Mientras el precio del cobre escaló 43% durante 2025, la producción total de Chile cayó casi un 2%, a 5,415 millones de toneladas, según datos oficiales. Esos números, recopilados por la Comisión Chilena del Cobre, Cochilco, y analizados por la consultora Plusmining para Diario Financiero, muestran una tensión entre un mercado alcista y una oferta que no pudo aprovecharlo.

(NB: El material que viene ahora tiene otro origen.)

(* ===== verification/Schedule.v ===== *)
(** * The order of requests

    The loop of EventLoop.v chooses the order in which it resumes the tasks
    it holds, and [serve] runs the requests in that order.  This file
    says how much the choice matters.

    A request that is no contact submission reads the application's
    objects and the resume file and nothing else: its answer is the same
    in any two worlds with the same file ([same_file]), whatever was
    printed and whatever the SMTP server was sent.  A submission leaves
    the file alone.  So a run splits ([serve_split]) into the run of its
    submissions, which alone makes the world, and the answers of its
    reads, each the answer the first world would have given; two orders
    that agree on the order of the submissions give every request the
    same answer and end in the same world. *)

From S2P Require Import Prelude Runtime Domain EmailService Routes App Handling Dispatch Conformance.
From S2P Require Import Coroutines EventLoop.

(** ** What a read can see *)

(** Two worlds with the same resume file. *)
Definition same_file (w1 w2 : World) : Prop := resume_file w1 = resume_file w2.

#[export] Instance same_file_equivalence : Equivalence same_file.
Proof. unfold same_file. split; [done|by intros w1 w2|]. intros w1 w2 w3. congruence. Qed.

Section reads.
Context `{Validators}.
Implicit Types (app : App.t) (req : request) (reqs : list request) (w : World).
Implicit Types (resp : response) (resps : list response).
Local Open Scope eff_scope.

Lemma path_exists_same_file : respects same_file path_exists.
Proof. intros w1 w2 Hw. split; [done|]. cbn. by rewrite Hw. Qed.

Lemma stat_field_same_file {A} (field : file_stat -> A) : respects same_file (stat_field field).
Proof. intros w1 w2 Hw. unfold stat_field. rewrite Hw. by destruct (resume_file w2). Qed.

Lemma dict_getitem_same_file {V} (d : gmap string V) key :
  respects same_file (dict_getitem d key).
Proof. unfold dict_getitem. destruct (d !! key); [apply respects_ret|apply respects_raise]. Qed.

Lemma answered_same_file (handler : Py content) :
  respects same_file handler -> respects same_file (answered handler).
Proof.
  intros Hh w1 w2 Hw. destruct (Hh w1 w2 Hw) as [Hw' Hr]. rewrite !answered_run.
  split; [done|]. cbn. by rewrite Hr.
Qed.

Local Hint Resolve path_exists_same_file stat_field_same_file dict_getitem_same_file : portfolio.

(** Every endpoint but the contact route reads the file and nothing else. *)
Lemma call_reads_file app e params json_body :
  e <> App.SubmitContactForm -> respects same_file (call app e params json_body).
Proof.
  intros He. destruct e; [done|..]; cbn [call]; apply answered_same_file;
    unfold ProjectsRoute.get_all_projects, ProjectsRoute.get_featured_projects,
      ProjectsRoute.get_project, ResumeRoute.get_resume_metadata, ResumeRoute.download_resume,
      getsize, getmtime, App.root, App.health_check; solve_respects.
Qed.

Lemma handle_reads_file app req :
  is_submission req = false -> respects same_file (handle app req).
Proof.
  unfold handle, is_submission, static_files. intros Hreq.
  destruct (dispatch _ _ _) as [e params|directory rest|page| | |];
    solve_respects; [apply call_reads_file; by intros ->|].
  apply answered_same_file. solve_respects.
Qed.

(** The answer to a read is the same wherever the file is the same. *)
Lemma read_outcome app req w1 w2 :
  is_submission req = false -> same_file w1 w2 ->
  outcome (handle app req) w1 = outcome (handle app req) w2.
Proof. intros Hreq Hw. by destruct (handle_reads_file app req Hreq w1 w2 Hw). Qed.

(** No request changes the file. *)
Lemma handle_same_file app req w : same_file w (world_after (handle app req) w).
Proof.
  unfold same_file. by pose proof (handle_preserves_environment app req w) as [=].
Qed.

Lemma serve_same_file app reqs w : same_file w (world_after (serve app reqs) w).
Proof.
  unfold same_file. by pose proof (reachable_environment _ _ _ (serve_reachable app reqs w)) as [=].
Qed.

(** ** A run, split into its submissions and its reads *)

(** The reads among [reqs], each with the answer the world [w] gives it. *)
Definition read_answers app w reqs : list (request * response) :=
  omap (fun req =>
          if is_submission req then None
          else if outcome (handle app req) w is inr resp then Some (req, resp) else None)
       reqs.

Lemma read_answers_same_file app reqs w1 w2 :
  same_file w1 w2 -> read_answers app w1 reqs = read_answers app w2 reqs.
Proof.
  intros Hw. unfold read_answers. induction reqs as [|req reqs IH]; [done|]. cbn.
  rewrite IH. destruct (is_submission req) eqn:Hreq; [done|]. by rewrite (read_outcome _ _ w1 w2).
Qed.

#[export] Instance read_answers_perm app w : Proper ((≡ₚ) ==> (≡ₚ)) (read_answers app w).
Proof. intros reqs reqs' Hreqs. unfold read_answers. by rewrite Hreqs. Qed.

(** [serve] always returns, with one response for each request. *)
Lemma serve_returns app reqs w :
  exists resps, serve app reqs w = (world_after (serve app reqs) w, inr resps).
Proof.
  revert w. induction reqs as [|req reqs IH]; intros w; [by exists []|].
  rewrite serve_cons_world. destruct (handle_answers app req w) as (resp & Hresp & _).
  destruct (IH (world_after (handle app req) w)) as [resps Hresps]. exists (resp :: resps).
  cbn [serve]. rewrite (bind_run (handle _ _)). unfold outcome, world_after in *.
  destruct (handle app req w) as [w1 r]. cbn [fst snd] in *. subst r.
  by rewrite (bind_run (serve _ _)), Hresps.
Qed.

Lemma serve_cons app req reqs w w' resps :
  serve app (req :: reqs) w = (w', inr resps) ->
  exists resp resps',
    resps = resp :: resps' /\ outcome (handle app req) w = inr resp /\
    serve app reqs (world_after (handle app req) w) = (w', inr resps').
Proof.
  cbn [serve]. rewrite (bind_run (handle _ _)). unfold outcome, world_after.
  destruct (handle app req w) as [w1 [e|resp]]; [done|]. rewrite (bind_run (serve _ _)).
  cbn [fst snd]. destruct (serve app reqs w1) as [w2 [e|resps']]; [done|].
  intros [= <- <-]. by exists resp, resps'.
Qed.

(** The submissions of a run, run alone, end in the world of the run and
    are answered as in the run; the reads are answered as the first world
    would have answered them. *)
Lemma serve_split app reqs w w' resps :
  serve app reqs w = (w', inr resps) ->
  exists answers,
    serve app (filter is_submission reqs) w = (w', inr answers) /\
    zip reqs resps ≡ₚ zip (filter is_submission reqs) answers ++ read_answers app w reqs.
Proof.
  revert w resps. induction reqs as [|req reqs IH]; intros w resps.
  { intros [= <- <-]. by exists []. }
  intros (resp & resps' & -> & Hresp & Hserve)%serve_cons.
  destruct (IH _ _ Hserve) as (answers & Hsubs & Hperm).
  rewrite <-(read_answers_same_file app reqs w) in Hperm by apply handle_same_file.
  unfold read_answers in *. rewrite filter_cons. cbn [omap list_omap zip zip_with].
  destruct (is_submission req) eqn:Hreq; rewrite ?decide_True, ?decide_False by done.
  - exists (resp :: answers). split; [|cbn; by rewrite Hperm].
    cbn [serve]. rewrite (bind_run (handle _ _)). unfold outcome, world_after in *.
    destruct (handle app req w) as [w1 r]. cbn [fst snd] in *. subst r.
    by rewrite (bind_run (serve _ _)), Hsubs.
  - rewrite (handle_keeps_world app req w Hreq) in Hsubs. exists answers. split; [done|].
    rewrite Hresp. by rewrite Hperm, Permutation_middle.
Qed.

(** Two orders of the same requests that agree on the order of the
    submissions: the same world and the same answers. *)
Lemma serve_order app reqs reqs' w w1 w2 resps resps' :
  reqs ≡ₚ reqs' -> filter is_submission reqs = filter is_submission reqs' ->
  serve app reqs w = (w1, inr resps) -> serve app reqs' w = (w2, inr resps') ->
  w1 = w2 /\ zip reqs resps ≡ₚ zip reqs' resps'.
Proof.
  intros Hperm Hsubs (answers & Hrun & ->)%serve_split (answers' & Hrun' & ->)%serve_split.
  rewrite <-Hsubs, Hrun in Hrun'. injection Hrun' as <- <-. by rewrite Hsubs, Hperm.
Qed.
End reads.

(** ** The order of a run *)
Section order.
Context `{Validators} (app : App.t).
Import Coroutine EventLoop.
Implicit Types (req : request) (reqs : list request) (w : World).
Implicit Types (s : loop) (ls : list label).

(** [serve_reads_anywhere]: the order of the requests matters among
    the contact submissions only.  Two lists of the same requests in
    which the submissions come in the same order are both served to the
    end, end in the same world, and give every request the same
    response. *)
Theorem serve_reads_anywhere reqs reqs' w :
  reqs ≡ₚ reqs' -> filter is_submission reqs = filter is_submission reqs' ->
  exists w' resps resps',
    serve app reqs w = (w', inr resps) /\ serve app reqs' w = (w', inr resps') /\
    zip reqs resps ≡ₚ zip reqs' resps'.
Proof.
  intros Hperm Hsubs.
  destruct (serve_returns app reqs w) as [resps Hrun], (serve_returns app reqs' w) as [resps' Hrun'].
  destruct (serve_order app _ _ _ _ _ _ _ Hperm Hsubs Hrun Hrun') as [Hw Hzip].
  eexists _, resps, resps'. by rewrite Hrun, Hrun', Hw.
Qed.

(** [read_after_any_run]: a read is answered after any list of
    requests as it would have been answered before them. *)
Theorem read_after_any_run reqs req w :
  is_submission req = false ->
  handle app req (world_after (serve app reqs) w) =
    (world_after (serve app reqs) w, outcome (handle app req) w).
Proof.
  intros Hreq. rewrite (surjective_pairing (handle _ _ _)). f_equal.
  - by apply handle_keeps_world.
  - symmetry. by apply read_outcome, serve_same_file.
Qed.

(** C26 (loop_order_of_reads): two runs of the server that have resumed
    the tasks of the same requests, those of the contact submissions in
    the same order, are in the same world and have given every client
    the same answer, whatever the order in which the requests were
    accepted and the other tasks resumed. *)
Theorem loop_order_of_reads w0 ls ls' s s' :
  trace app (boot w0) ls s -> trace app (boot w0) ls' s' ->
  stage s = Serving -> stage s' = Serving ->
  resumed (tasks s) ls ≡ₚ resumed (tasks s') ls' ->
  filter is_submission (resumed (tasks s) ls) = filter is_submission (resumed (tasks s') ls') ->
  world s = world s' /\ omap answer (tasks s) ≡ₚ omap answer (tasks s').
Proof.
  intros Hs%trace_invariant Hs'%trace_invariant Hstage Hstage' Hperm Hsubs.
  unfold invariant in Hs, Hs'. rewrite Hstage in Hs. rewrite Hstage' in Hs'.
  destruct Hs as (_ & _ & _ & answers & H1 & Hrun & <-),
    Hs' as (_ & _ & _ & answers' & H1' & Hrun' & <-).
  destruct (serve_order app _ _ _ _ _ _ _ Hperm Hsubs Hrun Hrun') as [Hw Hzip].
  by rewrite <-H1, <-H1', !zip_fst_snd in Hzip.
Qed.
End order.

(** ** The theorems at three requests

    A contact submission, the metadata of the resume and the health
    check, served in two orders and resumed by the loop in two orders. *)
Definition three_requests : list request :=
  [contact_request None sample_data; get_request None "/api/v1/resume/metadata";
   get_request None "/health"].

Definition three_reordered : list request :=
  [get_request None "/api/v1/resume/metadata"; get_request None "/health";
   contact_request None sample_data].

Lemma serve_reads_anywhere_witness :
  exists w' resps resps',
    serve (H:=sample_validators) sample_app three_requests sample_world = (w', inr resps) /\
    serve (H:=sample_validators) sample_app three_reordered sample_world = (w', inr resps') /\
    zip three_requests resps ≡ₚ zip three_reordered resps'.
Proof.
  apply (serve_reads_anywhere (H:=sample_validators) sample_app three_requests three_reordered
           sample_world); [|by vm_compute].
  exact (Permutation_cons_append _ _).
Defined.

Definition first_run : list EventLoop.label :=
  EventLoop.Startup :: (EventLoop.Accept <$> three_requests) ++
    [EventLoop.Resume 0; EventLoop.Resume 1; EventLoop.Resume 2].

Definition second_run : list EventLoop.label :=
  EventLoop.Startup :: (EventLoop.Accept <$> reverse three_requests) ++
    [EventLoop.Resume 1; EventLoop.Resume 0; EventLoop.Resume 2].

Definition state_after (ls : list EventLoop.label) : EventLoop.loop :=
  default (EventLoop.boot sample_world)
    (EventLoop.exec (H:=sample_validators) sample_app (EventLoop.boot sample_world) ls).

Lemma run_trace ls :
  EventLoop.exec (H:=sample_validators) sample_app (EventLoop.boot sample_world) ls =
    Some (state_after ls) ->
  EventLoop.trace (H:=sample_validators) sample_app (EventLoop.boot sample_world) ls
    (state_after ls).
Proof. apply exec_trace. Qed.

Example runs_resumed :
  EventLoop.resumed (EventLoop.tasks (state_after first_run)) first_run = three_requests /\
  EventLoop.resumed (EventLoop.tasks (state_after second_run)) second_run = three_reordered.
Proof. split; by vm_compute. Qed.

Lemma loop_order_of_reads_witness :
  EventLoop.world (state_after first_run) = EventLoop.world (state_after second_run) /\
  omap EventLoop.answer (EventLoop.tasks (state_after first_run)) ≡ₚ
    omap EventLoop.answer (EventLoop.tasks (state_after second_run)).
Proof.
  apply (loop_order_of_reads (H:=sample_validators) sample_app sample_world first_run second_run
           (state_after first_run) (state_after second_run));
    try (apply run_trace; by vm_compute); try by vm_compute.
  destruct runs_resumed as [-> ->]. exact (Permutation_cons_append _ _).
Defined.

(** The order of two submissions does matter: a server that accepts one
    message and refuses every login after it gives the success to the
    submission that comes first, whichever that is. *)
Definition one_message_only : Server :=
  fun log =>
    if last log is Some (Login _ _)
    then if existsb (fun ev => if ev is SendMessage _ then true else false) log
         then Some bad_credentials else None
    else None.

Definition from_john : request :=
  contact_request None (<["name" := PyStr "John Roe"]> sample_data).

Example submissions_do_not_commute :
  sum_map id (fmap status)
    (outcome (serve (H:=sample_validators) sample_app
                [contact_request None sample_data; from_john]) (world_of one_message_only)) =
    inr [200; 500] /\
  sum_map id (fmap status)
    (outcome (serve (H:=sample_validators) sample_app
                [from_john; contact_request None sample_data]) (world_of one_message_only)) =
    inr [200; 500].
Proof. split; by vm_compute. Qed.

De las 17 principales minas privadas del país, solo ocho aumentaron su output en 2025, mientras que las otras nueve redujeron su producción. En conjunto, esas 17 operaciones aportaron el 71% de la producción del país, es decir 3,846 millones de toneladas, cifra que retrocedió casi 3% respecto de 2024. Por su parte, la estatal Codelco, la empresa chilena de cobre de propiedad estatal, totalizó 1,334 millones de toneladas, un leve avance de 0,45% versus 2024.
Hay varias razones que se repiten entre las minas: envejecimiento de las faenas, menores leyes y planes de mantenimiento. "Sin muchos nuevos proyectos, la industria minera del cobre chilena está claramente en un período de madurez estructural", dijo Juan José Pardo, analista de Plusmining, en el comentario que acompaña los datos. Aquí, la palabra ley se refiere a la concentración de cobre en el mineral, es decir la 'calidad' del mineral extraído; cuando la ley baja, se necesita procesar más material para sacar la misma cantidad de metal.
El detalle operativo ofrece contrastes. La gran alza en toneladas se registró en Escondida, la mayor mina del mundo operada por BHP, que elevó su producción 5,3%, lo que significó alrededor de 67.000 toneladas adicionales. En el extremo opuesto, faenas como Collahuasi, Los Bronces y Zaldívar registraron descensos que llevaron sus niveles a mínimos no vistos en décadas. Destacó también Mantoverde, propiedad de Capstone Copper, que creció 64,8% interanual, cerca de 37.000 toneladas extra, gracias a un aumento puntual en su operación.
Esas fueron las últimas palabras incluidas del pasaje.